En ambos casos, telas o estructuras, son piezas saturadas de sombras, ya que la luz está exclusivamente para evidenciarlas, para darle carácter elusivo y mantenerlas a un paso de la revelación; diría que son las sombras las que transfiguran, tanto a las plateas prácticamente desoladas y sus grandes pantallas cinematográficas, como a estos edificios inquietantes, sedes refinadas y majestuosas de premoniciones y sucesos, puertas cerradas, ventanas con cortinas bajas o con luces mortecinas que llenan de intriga el ánimo del espectador. Pueden decir más y de hecho dicen más, que si expusieran personas, cosas o acciones a la mirada. Cada fachada parece remitir a un código, a una narración soterrada entre los muros, a un espacio detenido en el tiempo, en el cual puede suceder, en cualquier momento, una situación de riesgo o un desenlace abrupto e inesperado. (“Ventanas”, 2008; “Nocturno”, 2008/9; “Metrópolis”, 2009).
Si el conjunto refiere a una suerte de ciudad fantasmal, silenciosa y recogida en sí misma (sin contexto urbano), cada fachada es una entidad propia, que guarda acontecimientos singulares y, de alguna manera, sustraídos a la conciencia de los demás. Toda ella parece vivir del silencio que la invade, la cerca y la mantiene en el intersticio entre la realidad y la irrealidad. Con ser arquitecturas perfectamente legibles y racionales, se han corrido del territorio de la vigilia y han invadido el de los sueños. Es un desplazamiento inquietante, sobre todo porque se aferra a una familiaridad distorsionada y provocativa. Es que, de alguna manera, Salvo parece poner en obra arquetipos arquitectónicos cuya historia no está manifiesta, pero se encuentra implícita.

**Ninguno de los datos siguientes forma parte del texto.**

Definition set_age_ (v : Z) (s : VulkanSurface) : VulkanSurface :=
  mkVulkanSurface (valid_ s) (image_id_ s) (buffer_id_ s) (collection_ s)
    (vulkan_image_ s) (vk_memory_ s) (vk_memory_info_ s) (sk_surface_ s)
    (acquire_event_ s) (release_event_ s) (acquire_semaphore_ s)
    (command_buffer_fence_ s) (command_buffer_ s) (wait_ s) (size_history_ s)
    (size_history_index_ s) v (pending_on_writes_committed_ s).

Definition set_pending_on_writes_committed_ (v : option Callback) (s : VulkanSurface) : VulkanSurface :=
  mkVulkanSurface (valid_ s) (image_id_ s) (buffer_id_ s) (collection_ s)
    (vulkan_image_ s) (vk_memory_ s) (vk_memory_info_ s) (sk_surface_ s)
    (acquire_event_ s) (release_event_ s) (acquire_semaphore_ s)
    (command_buffer_fence_ s) (command_buffer_ s) (wait_ s) (size_history_ s)
    (size_history_index_ s) (age_ s) v.

(** A setter computes once its object is known. *)
Arguments set_valid_ v s /.
Arguments set_image_id_ v s /.
Arguments set_buffer_id_ v s /.
Arguments set_collection_ v s /.
Arguments set_vulkan_image_ v s /.
Arguments set_vk_memory_ v s /.
Arguments set_vk_memory_info_ v s /.
Arguments set_sk_surface_ v s /.
Arguments set_acquire_event_ v s /.
Arguments set_release_event_ v s /.
Arguments set_acquire_semaphore_ v s /.
Arguments set_command_buffer_fence_ v s /.
Arguments set_command_buffer_ v s /.
Arguments set_wait_ v s /.
Arguments set_size_history_ v s /.
Arguments set_size_history_index_ v s /.
Arguments set_age_ v s /.
Arguments set_pending_on_writes_committed_ v s /.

Son edificios que por un lado esperan y por el otro enclaustran, expulsan. Hay un uso riguroso y sostenido de rectángulos verticales como puertas y ventanas, arcos de medio punto, círculos que decoran con sobriedad y diría, fría y metódicamente, las fachadas, con voluntad de establecer un orden que no se limita a lo arquitectónico, sino también a sus probables y ausentes habitantes. Dan cuenta de una mente organizada por la regularidad majestuosa , equilibrada e imponente de un “clasicismo” sui géneris, congelado en el tiempo, y encerrado en su propio decir y en su propia tipología.

Asépticas como estructura, contaminadas de premoniciones como imagen, preciosistas como construcción y sutiles en el uso de los recursos formales, las obras tridimensionales de Salvo no dejan espacio para agregados ni acontecimientos externos. Todo sucede, si es que sucede y, hay que decirlo, no estamos seguros de que suceda nada, en el ámbito de la obra. Cada una de ellas ha acotado su propio espacio y su propio acontecimiento, pero todas, por sus características pueden enlazar con una visión metafísica de la realidad; personalmente pienso en la arquitectura de De Chirico porque , en definitiva, esa asepsia del ámbito pone a la materialidad en cuestionamiento y uno sospecha que lo que se ve, es mucho menos que lo que realmente hay. Tanto es así que, la mayoría de las veces está ausente el hombre y sin embargo esa ausencia lo convoca de manera acuciante e inapelable.
En sus obras bidimensionales, sobre todo en las realizadas con carbonilla y en blanco y negro, que son sustancialmente expresivas, Salvo hace más explícito el juego de las proyecciones y de los ámbitos; siempre en las sombras: sombras como nocturnos en sus fachadas, sombras como inicio del espectáculo en las salas semivacías o vacías de sus telas.
Sombra y soledad. Es un ámbito privilegiado de silencio, dónde la mirada es guiada, de tal manera, que finalmente ve, lo que la luz no es capaz de mostrar.